TO DO ▸ Set out exactly every line of the entries below, starting at the line that holds "bt_pd : pd_state T;" and stopping after the line that holds "(sy_command x) (sy_dns_pipe x) (sy_feature_pipe x)).".

SUPPLIED DATA ▸
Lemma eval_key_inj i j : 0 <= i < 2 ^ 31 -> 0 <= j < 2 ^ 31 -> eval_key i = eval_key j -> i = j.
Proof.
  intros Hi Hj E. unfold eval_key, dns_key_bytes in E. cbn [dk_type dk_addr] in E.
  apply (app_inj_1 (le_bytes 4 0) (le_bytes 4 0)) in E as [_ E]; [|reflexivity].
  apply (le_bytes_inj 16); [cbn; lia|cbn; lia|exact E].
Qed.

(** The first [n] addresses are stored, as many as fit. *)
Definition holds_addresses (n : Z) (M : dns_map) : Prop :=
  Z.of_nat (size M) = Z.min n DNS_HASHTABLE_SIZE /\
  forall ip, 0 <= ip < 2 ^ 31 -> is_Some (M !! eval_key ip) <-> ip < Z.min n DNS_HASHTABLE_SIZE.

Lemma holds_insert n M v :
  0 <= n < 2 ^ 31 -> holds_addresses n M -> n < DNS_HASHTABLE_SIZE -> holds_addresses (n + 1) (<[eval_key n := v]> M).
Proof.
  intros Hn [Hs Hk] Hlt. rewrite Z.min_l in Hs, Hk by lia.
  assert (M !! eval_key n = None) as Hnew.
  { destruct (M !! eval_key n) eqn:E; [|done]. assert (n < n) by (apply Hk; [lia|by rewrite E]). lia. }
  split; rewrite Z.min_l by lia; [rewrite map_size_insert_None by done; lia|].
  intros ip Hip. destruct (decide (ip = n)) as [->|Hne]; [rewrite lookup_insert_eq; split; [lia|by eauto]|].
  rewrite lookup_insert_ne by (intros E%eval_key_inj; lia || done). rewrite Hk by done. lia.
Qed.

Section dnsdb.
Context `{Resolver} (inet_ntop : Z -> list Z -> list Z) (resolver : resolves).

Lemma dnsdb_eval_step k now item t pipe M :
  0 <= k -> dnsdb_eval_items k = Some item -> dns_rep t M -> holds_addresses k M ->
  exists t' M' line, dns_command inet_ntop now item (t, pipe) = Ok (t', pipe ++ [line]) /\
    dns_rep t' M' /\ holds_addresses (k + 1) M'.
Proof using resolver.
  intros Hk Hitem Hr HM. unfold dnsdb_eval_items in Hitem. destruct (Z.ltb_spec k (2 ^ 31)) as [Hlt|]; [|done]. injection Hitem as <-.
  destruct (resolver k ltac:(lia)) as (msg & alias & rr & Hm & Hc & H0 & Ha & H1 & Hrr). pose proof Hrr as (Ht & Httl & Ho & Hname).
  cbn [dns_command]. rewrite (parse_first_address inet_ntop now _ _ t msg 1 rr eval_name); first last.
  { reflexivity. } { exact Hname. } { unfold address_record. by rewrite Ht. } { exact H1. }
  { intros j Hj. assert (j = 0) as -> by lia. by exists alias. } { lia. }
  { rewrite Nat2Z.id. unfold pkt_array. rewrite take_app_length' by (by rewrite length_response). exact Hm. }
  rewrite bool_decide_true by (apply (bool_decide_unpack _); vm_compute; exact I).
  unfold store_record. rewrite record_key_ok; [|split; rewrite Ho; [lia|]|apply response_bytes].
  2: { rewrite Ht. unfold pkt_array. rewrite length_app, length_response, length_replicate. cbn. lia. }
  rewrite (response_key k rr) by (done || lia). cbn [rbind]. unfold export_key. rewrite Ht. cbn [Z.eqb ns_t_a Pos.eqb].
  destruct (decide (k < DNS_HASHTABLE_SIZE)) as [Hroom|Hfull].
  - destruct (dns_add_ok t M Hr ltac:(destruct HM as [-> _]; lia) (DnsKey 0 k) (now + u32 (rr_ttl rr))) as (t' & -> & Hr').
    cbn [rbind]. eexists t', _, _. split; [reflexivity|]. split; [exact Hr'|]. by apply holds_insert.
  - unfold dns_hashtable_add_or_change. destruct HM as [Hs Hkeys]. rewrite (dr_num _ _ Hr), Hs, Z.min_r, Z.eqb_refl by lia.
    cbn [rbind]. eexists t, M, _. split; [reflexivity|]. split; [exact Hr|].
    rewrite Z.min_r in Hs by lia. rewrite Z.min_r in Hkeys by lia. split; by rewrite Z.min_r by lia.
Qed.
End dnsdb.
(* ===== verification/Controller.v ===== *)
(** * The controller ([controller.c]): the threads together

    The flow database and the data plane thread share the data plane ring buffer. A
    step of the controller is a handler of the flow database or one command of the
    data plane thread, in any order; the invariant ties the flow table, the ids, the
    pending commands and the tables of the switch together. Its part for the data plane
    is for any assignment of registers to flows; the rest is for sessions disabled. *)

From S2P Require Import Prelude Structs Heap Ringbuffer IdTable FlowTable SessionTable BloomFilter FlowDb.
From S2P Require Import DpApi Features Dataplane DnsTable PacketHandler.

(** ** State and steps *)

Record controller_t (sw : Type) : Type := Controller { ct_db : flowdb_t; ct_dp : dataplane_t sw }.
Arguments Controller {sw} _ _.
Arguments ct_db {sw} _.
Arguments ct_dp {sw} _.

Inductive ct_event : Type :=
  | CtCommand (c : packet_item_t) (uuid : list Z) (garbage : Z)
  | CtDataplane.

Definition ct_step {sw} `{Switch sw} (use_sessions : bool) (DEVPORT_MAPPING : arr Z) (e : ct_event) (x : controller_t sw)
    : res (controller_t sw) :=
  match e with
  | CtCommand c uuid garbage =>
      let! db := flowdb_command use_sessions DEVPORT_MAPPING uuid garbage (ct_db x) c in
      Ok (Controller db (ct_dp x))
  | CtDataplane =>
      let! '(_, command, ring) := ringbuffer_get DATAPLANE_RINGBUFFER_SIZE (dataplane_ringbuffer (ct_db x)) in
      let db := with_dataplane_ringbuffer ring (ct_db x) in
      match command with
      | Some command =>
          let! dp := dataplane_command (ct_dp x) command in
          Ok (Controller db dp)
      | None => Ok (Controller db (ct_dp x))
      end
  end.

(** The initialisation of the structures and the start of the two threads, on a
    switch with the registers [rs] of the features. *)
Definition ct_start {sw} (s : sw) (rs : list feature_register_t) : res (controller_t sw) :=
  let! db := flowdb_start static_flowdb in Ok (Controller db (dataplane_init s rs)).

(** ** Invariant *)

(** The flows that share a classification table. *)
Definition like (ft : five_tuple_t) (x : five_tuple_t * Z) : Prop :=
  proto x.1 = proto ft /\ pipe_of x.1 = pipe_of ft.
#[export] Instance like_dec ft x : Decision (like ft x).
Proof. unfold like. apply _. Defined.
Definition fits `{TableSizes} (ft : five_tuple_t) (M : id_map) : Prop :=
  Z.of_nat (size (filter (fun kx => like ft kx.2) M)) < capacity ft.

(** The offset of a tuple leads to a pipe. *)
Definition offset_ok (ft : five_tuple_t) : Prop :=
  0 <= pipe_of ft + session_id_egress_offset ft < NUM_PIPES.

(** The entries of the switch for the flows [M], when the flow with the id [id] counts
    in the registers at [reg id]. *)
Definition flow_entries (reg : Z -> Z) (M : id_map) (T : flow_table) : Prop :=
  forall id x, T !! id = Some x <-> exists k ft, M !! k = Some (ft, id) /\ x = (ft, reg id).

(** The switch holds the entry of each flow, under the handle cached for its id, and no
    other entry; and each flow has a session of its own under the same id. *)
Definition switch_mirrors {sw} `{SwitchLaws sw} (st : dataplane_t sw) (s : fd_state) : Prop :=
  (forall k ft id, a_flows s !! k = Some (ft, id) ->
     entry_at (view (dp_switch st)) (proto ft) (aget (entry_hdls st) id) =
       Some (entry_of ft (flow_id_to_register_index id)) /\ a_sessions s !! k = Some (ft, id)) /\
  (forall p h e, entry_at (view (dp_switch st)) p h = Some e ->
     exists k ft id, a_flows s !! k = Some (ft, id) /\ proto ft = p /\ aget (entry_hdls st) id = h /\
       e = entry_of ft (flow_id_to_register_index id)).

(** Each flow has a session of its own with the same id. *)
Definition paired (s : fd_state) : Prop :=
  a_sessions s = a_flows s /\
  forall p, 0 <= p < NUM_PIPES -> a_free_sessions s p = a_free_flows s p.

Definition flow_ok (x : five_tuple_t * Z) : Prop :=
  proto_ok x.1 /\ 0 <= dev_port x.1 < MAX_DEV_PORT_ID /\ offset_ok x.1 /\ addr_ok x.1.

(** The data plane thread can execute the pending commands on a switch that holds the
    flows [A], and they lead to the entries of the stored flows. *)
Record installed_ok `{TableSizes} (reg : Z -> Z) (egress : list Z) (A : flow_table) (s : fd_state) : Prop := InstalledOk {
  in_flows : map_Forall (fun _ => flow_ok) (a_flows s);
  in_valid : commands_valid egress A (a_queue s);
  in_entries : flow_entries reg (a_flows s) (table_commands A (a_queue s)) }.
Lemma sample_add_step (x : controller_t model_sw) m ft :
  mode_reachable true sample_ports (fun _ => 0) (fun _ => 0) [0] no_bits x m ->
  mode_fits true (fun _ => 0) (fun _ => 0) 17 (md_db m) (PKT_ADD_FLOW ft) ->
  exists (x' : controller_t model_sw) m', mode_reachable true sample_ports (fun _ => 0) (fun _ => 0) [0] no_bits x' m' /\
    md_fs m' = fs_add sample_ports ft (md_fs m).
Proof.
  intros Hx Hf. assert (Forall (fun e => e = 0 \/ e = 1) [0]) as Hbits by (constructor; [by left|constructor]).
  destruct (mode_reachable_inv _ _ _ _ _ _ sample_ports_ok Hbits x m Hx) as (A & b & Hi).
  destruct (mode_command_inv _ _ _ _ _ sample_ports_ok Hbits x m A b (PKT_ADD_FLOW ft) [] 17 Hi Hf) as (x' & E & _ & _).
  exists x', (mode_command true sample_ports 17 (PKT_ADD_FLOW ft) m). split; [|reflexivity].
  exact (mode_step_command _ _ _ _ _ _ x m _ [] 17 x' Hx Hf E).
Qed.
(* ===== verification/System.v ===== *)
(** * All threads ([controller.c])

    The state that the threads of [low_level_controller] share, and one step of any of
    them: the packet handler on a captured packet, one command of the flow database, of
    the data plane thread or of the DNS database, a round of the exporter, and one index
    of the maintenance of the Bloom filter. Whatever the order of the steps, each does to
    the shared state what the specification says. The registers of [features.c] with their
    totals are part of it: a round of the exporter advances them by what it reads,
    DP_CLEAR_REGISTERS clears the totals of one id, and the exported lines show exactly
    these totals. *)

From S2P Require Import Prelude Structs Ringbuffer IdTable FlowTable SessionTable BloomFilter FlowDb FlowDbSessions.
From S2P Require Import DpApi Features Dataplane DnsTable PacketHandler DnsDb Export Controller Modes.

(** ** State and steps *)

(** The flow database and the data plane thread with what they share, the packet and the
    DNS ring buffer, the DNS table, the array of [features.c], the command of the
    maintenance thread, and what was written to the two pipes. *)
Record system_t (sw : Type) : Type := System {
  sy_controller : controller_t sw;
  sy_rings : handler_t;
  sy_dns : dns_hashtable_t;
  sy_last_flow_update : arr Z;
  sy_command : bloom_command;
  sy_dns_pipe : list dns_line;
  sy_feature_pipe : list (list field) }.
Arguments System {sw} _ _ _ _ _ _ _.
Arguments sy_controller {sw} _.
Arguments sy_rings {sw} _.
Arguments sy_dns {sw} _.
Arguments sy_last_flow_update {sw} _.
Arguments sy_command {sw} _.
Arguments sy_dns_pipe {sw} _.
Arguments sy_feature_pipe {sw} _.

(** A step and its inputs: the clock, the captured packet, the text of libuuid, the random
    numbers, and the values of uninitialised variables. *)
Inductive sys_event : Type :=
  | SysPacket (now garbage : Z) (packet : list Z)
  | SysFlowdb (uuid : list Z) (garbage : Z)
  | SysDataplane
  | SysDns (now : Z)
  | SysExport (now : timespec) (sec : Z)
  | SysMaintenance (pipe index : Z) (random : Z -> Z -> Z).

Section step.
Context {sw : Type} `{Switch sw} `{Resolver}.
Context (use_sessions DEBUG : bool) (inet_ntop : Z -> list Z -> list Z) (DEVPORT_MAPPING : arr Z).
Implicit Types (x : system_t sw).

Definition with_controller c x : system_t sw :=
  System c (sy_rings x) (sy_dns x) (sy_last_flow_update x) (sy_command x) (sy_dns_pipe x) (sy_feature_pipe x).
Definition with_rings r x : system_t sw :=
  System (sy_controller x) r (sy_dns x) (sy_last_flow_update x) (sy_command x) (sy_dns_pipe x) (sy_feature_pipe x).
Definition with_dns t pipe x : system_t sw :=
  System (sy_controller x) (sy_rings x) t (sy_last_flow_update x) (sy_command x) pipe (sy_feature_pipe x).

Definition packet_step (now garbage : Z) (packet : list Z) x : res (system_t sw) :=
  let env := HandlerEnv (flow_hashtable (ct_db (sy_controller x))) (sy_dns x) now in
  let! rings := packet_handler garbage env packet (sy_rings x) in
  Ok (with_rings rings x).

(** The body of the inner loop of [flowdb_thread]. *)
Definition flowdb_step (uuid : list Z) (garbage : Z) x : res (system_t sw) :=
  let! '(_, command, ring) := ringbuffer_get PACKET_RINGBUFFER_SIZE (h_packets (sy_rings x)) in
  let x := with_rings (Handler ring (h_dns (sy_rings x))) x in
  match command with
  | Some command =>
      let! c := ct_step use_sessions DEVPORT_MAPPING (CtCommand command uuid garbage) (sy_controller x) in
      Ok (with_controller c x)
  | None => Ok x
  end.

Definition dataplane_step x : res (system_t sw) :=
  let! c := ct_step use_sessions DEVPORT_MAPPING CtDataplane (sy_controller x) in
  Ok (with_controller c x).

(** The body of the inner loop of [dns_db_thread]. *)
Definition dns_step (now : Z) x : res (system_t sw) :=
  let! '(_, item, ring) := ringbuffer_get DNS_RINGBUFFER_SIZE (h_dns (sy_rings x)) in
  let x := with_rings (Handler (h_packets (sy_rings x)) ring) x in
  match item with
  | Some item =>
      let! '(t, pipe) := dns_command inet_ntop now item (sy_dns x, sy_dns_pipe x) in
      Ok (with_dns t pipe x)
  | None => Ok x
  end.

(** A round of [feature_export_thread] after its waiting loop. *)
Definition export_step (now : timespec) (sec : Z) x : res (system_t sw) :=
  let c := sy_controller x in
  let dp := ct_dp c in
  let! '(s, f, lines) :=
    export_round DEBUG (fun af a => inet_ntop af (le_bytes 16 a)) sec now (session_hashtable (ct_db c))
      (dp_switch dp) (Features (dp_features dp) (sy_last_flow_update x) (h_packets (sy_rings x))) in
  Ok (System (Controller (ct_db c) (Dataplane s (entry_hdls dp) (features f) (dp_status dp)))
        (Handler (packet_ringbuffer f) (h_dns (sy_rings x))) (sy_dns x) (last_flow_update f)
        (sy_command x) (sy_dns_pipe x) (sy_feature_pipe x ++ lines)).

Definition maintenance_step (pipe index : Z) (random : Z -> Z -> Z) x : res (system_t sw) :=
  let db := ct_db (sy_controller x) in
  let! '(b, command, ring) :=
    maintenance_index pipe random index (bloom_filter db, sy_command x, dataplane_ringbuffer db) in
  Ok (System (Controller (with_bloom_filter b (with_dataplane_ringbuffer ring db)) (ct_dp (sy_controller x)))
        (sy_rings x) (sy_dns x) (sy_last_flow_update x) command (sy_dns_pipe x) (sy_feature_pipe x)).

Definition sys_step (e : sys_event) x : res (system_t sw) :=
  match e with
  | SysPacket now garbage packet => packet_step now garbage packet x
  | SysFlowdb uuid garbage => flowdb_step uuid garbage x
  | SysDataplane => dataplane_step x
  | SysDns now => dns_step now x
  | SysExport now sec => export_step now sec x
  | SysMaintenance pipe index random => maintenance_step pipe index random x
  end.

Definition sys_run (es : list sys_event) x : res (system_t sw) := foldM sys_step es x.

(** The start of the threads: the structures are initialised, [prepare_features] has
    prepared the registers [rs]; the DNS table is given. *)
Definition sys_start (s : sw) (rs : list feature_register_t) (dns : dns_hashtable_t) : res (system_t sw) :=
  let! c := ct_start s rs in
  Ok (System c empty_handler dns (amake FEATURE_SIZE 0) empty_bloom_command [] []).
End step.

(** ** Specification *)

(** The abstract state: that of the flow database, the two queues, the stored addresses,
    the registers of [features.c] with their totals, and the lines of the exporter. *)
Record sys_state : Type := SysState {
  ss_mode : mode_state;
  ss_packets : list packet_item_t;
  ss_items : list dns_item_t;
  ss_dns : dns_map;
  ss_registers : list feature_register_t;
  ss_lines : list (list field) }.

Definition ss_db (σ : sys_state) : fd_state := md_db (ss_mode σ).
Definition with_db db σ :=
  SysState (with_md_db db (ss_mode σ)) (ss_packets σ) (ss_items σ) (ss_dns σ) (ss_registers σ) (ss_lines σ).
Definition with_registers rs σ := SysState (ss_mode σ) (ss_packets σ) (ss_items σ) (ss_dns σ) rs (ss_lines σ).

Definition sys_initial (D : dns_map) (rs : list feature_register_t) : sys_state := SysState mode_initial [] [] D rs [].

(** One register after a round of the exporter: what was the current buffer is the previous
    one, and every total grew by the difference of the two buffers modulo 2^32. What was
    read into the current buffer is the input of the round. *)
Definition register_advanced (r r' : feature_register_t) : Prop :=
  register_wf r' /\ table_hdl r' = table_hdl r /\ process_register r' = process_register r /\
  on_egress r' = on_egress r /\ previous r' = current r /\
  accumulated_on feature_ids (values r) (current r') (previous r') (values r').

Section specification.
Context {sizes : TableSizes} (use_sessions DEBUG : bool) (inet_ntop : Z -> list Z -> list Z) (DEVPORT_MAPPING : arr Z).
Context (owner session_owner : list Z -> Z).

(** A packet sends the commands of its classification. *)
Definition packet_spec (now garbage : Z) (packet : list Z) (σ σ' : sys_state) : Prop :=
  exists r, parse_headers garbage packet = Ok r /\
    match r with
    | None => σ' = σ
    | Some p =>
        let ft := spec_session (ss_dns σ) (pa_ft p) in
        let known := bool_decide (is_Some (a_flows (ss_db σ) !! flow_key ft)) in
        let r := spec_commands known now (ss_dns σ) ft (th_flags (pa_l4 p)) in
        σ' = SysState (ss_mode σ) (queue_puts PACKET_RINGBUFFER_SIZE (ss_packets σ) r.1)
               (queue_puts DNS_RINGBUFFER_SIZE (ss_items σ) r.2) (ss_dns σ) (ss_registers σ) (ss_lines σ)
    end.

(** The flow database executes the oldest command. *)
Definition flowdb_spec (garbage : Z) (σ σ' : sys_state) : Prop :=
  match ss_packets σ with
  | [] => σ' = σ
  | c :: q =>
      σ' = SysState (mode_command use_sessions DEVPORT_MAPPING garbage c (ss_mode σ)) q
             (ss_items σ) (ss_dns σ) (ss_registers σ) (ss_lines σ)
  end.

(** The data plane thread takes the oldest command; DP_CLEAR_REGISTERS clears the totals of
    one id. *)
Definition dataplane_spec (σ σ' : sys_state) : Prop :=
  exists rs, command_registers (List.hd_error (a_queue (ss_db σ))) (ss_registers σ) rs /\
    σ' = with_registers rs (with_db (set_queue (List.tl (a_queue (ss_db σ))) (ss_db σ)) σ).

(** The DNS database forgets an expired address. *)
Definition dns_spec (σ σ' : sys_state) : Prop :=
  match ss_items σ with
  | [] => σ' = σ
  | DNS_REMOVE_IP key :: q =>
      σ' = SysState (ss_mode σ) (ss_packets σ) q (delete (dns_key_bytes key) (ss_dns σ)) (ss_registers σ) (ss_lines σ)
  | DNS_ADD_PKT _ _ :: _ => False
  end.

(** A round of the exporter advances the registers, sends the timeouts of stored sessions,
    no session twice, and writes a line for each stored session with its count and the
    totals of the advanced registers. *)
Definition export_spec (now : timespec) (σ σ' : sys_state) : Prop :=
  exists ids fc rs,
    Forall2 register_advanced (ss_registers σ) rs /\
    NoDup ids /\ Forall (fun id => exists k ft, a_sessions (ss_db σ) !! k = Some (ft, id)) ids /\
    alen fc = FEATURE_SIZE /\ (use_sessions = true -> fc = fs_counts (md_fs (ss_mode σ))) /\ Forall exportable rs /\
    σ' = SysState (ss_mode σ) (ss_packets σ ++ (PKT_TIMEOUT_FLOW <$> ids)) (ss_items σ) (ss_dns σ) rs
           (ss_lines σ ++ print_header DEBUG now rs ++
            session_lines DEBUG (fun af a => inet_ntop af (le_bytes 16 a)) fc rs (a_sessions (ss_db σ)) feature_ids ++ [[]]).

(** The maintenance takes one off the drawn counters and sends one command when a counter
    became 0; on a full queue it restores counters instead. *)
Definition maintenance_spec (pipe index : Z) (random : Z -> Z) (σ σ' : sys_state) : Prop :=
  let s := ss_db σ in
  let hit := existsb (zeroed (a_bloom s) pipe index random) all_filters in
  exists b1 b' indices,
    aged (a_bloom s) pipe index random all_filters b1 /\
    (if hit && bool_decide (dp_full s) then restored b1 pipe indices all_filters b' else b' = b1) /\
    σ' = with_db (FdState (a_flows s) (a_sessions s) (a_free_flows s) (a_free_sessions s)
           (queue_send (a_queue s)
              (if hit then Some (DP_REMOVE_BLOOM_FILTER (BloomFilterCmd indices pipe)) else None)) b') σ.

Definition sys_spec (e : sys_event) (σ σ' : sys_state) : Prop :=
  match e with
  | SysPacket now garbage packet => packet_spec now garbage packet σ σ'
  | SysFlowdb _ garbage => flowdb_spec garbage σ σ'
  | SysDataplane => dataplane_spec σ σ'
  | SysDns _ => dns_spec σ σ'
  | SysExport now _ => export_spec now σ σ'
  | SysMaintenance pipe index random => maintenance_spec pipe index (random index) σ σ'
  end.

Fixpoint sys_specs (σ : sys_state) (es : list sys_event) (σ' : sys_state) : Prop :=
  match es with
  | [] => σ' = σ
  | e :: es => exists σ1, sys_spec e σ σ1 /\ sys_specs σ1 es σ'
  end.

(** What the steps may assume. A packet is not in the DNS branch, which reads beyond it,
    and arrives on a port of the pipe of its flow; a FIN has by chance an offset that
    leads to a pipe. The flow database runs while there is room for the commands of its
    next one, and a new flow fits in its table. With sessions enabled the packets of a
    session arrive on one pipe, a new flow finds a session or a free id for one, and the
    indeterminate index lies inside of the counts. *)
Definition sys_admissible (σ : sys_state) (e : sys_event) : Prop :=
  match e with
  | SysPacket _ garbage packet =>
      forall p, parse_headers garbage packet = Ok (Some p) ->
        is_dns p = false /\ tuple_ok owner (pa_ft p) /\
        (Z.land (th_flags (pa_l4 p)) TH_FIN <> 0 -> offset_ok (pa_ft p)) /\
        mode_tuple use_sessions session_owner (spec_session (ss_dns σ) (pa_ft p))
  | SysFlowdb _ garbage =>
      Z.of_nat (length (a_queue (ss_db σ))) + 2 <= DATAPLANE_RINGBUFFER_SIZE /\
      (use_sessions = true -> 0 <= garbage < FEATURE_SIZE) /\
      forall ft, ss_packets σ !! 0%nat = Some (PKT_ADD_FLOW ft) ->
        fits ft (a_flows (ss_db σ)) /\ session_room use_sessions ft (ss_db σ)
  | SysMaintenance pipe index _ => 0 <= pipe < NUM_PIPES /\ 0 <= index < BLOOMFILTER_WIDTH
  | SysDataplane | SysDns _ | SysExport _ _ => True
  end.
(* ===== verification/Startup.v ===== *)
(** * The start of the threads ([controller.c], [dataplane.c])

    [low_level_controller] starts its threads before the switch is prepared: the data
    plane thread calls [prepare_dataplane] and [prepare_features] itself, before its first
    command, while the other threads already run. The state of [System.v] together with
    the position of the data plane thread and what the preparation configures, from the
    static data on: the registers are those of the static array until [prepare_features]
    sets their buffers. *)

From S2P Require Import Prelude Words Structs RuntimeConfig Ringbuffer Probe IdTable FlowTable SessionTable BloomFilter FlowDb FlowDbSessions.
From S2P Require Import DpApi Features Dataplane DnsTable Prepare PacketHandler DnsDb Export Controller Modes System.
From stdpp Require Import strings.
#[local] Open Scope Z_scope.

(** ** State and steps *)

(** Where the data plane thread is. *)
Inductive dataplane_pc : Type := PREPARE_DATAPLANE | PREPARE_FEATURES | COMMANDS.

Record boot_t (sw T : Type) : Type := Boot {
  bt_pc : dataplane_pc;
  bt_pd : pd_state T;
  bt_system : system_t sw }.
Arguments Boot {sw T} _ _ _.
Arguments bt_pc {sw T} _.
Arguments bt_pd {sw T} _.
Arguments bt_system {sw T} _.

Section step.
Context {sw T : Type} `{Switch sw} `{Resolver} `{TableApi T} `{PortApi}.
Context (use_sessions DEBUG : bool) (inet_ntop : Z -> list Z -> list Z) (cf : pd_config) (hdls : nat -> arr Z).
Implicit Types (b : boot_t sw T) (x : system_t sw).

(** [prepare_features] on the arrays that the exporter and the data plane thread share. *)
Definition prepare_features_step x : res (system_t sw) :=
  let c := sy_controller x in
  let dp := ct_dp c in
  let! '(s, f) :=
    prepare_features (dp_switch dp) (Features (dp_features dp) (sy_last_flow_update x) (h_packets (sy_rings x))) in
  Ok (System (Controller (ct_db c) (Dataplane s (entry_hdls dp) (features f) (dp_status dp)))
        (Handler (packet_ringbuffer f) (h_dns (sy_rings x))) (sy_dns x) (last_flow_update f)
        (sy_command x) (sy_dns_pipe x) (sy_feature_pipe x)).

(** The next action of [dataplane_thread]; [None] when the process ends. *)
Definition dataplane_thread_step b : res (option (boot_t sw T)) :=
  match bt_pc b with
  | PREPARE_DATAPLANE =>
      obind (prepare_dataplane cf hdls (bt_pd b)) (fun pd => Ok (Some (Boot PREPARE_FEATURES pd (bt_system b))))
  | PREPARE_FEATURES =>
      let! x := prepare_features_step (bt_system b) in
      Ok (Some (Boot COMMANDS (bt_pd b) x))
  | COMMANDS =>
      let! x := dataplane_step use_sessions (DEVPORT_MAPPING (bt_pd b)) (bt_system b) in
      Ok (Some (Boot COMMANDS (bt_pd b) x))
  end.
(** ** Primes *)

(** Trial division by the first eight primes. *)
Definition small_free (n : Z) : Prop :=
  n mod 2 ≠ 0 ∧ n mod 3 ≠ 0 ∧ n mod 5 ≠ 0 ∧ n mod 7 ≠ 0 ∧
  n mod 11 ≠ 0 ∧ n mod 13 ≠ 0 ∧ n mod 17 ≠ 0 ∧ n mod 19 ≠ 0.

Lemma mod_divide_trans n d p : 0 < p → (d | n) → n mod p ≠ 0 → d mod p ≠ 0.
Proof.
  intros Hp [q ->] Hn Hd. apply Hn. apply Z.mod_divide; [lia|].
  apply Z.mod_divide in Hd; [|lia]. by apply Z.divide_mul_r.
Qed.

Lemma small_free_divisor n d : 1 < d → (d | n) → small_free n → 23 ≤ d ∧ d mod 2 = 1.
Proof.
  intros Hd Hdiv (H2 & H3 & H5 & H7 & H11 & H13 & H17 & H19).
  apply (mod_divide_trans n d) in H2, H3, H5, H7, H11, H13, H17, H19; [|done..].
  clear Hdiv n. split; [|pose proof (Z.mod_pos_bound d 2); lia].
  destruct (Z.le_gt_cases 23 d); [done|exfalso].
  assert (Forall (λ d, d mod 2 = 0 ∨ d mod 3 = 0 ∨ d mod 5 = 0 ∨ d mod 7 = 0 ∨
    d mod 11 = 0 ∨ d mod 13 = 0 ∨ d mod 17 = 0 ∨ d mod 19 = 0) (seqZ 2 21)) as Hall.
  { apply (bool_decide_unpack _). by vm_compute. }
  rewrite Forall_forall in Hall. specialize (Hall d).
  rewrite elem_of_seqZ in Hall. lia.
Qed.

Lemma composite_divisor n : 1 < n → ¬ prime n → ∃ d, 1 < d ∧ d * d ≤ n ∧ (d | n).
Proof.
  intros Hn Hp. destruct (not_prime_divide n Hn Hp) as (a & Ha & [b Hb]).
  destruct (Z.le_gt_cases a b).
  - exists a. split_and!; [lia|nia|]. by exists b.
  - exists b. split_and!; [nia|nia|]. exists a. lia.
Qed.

WRITTEN REPLY ▸
  bt_pd : pd_state T;
  bt_system : system_t sw }.
Arguments Boot {sw T} _ _ _.
Arguments bt_pc {sw T} _.
Arguments bt_pd {sw T} _.
Arguments bt_system {sw T} _.

Section step.
Context {sw T : Type} `{Switch sw} `{Resolver} `{TableApi T} `{PortApi}.
Context (use_sessions DEBUG : bool) (inet_ntop : Z -> list Z -> list Z) (cf : pd_config) (hdls : nat -> arr Z).
Implicit Types (b : boot_t sw T) (x : system_t sw).

(** [prepare_features] on the arrays that the exporter and the data plane thread share. *)
Definition prepare_features_step x : res (system_t sw) :=
  let c := sy_controller x in
  let dp := ct_dp c in
  let! '(s, f) :=
    prepare_features (dp_switch dp) (Features (dp_features dp) (sy_last_flow_update x) (h_packets (sy_rings x))) in
  Ok (System (Controller (ct_db c) (Dataplane s (entry_hdls dp) (features f) (dp_status dp)))
        (Handler (packet_ringbuffer f) (h_dns (sy_rings x))) (sy_dns x) (last_flow_update f)
        (sy_command x) (sy_dns_pipe x) (sy_feature_pipe x)).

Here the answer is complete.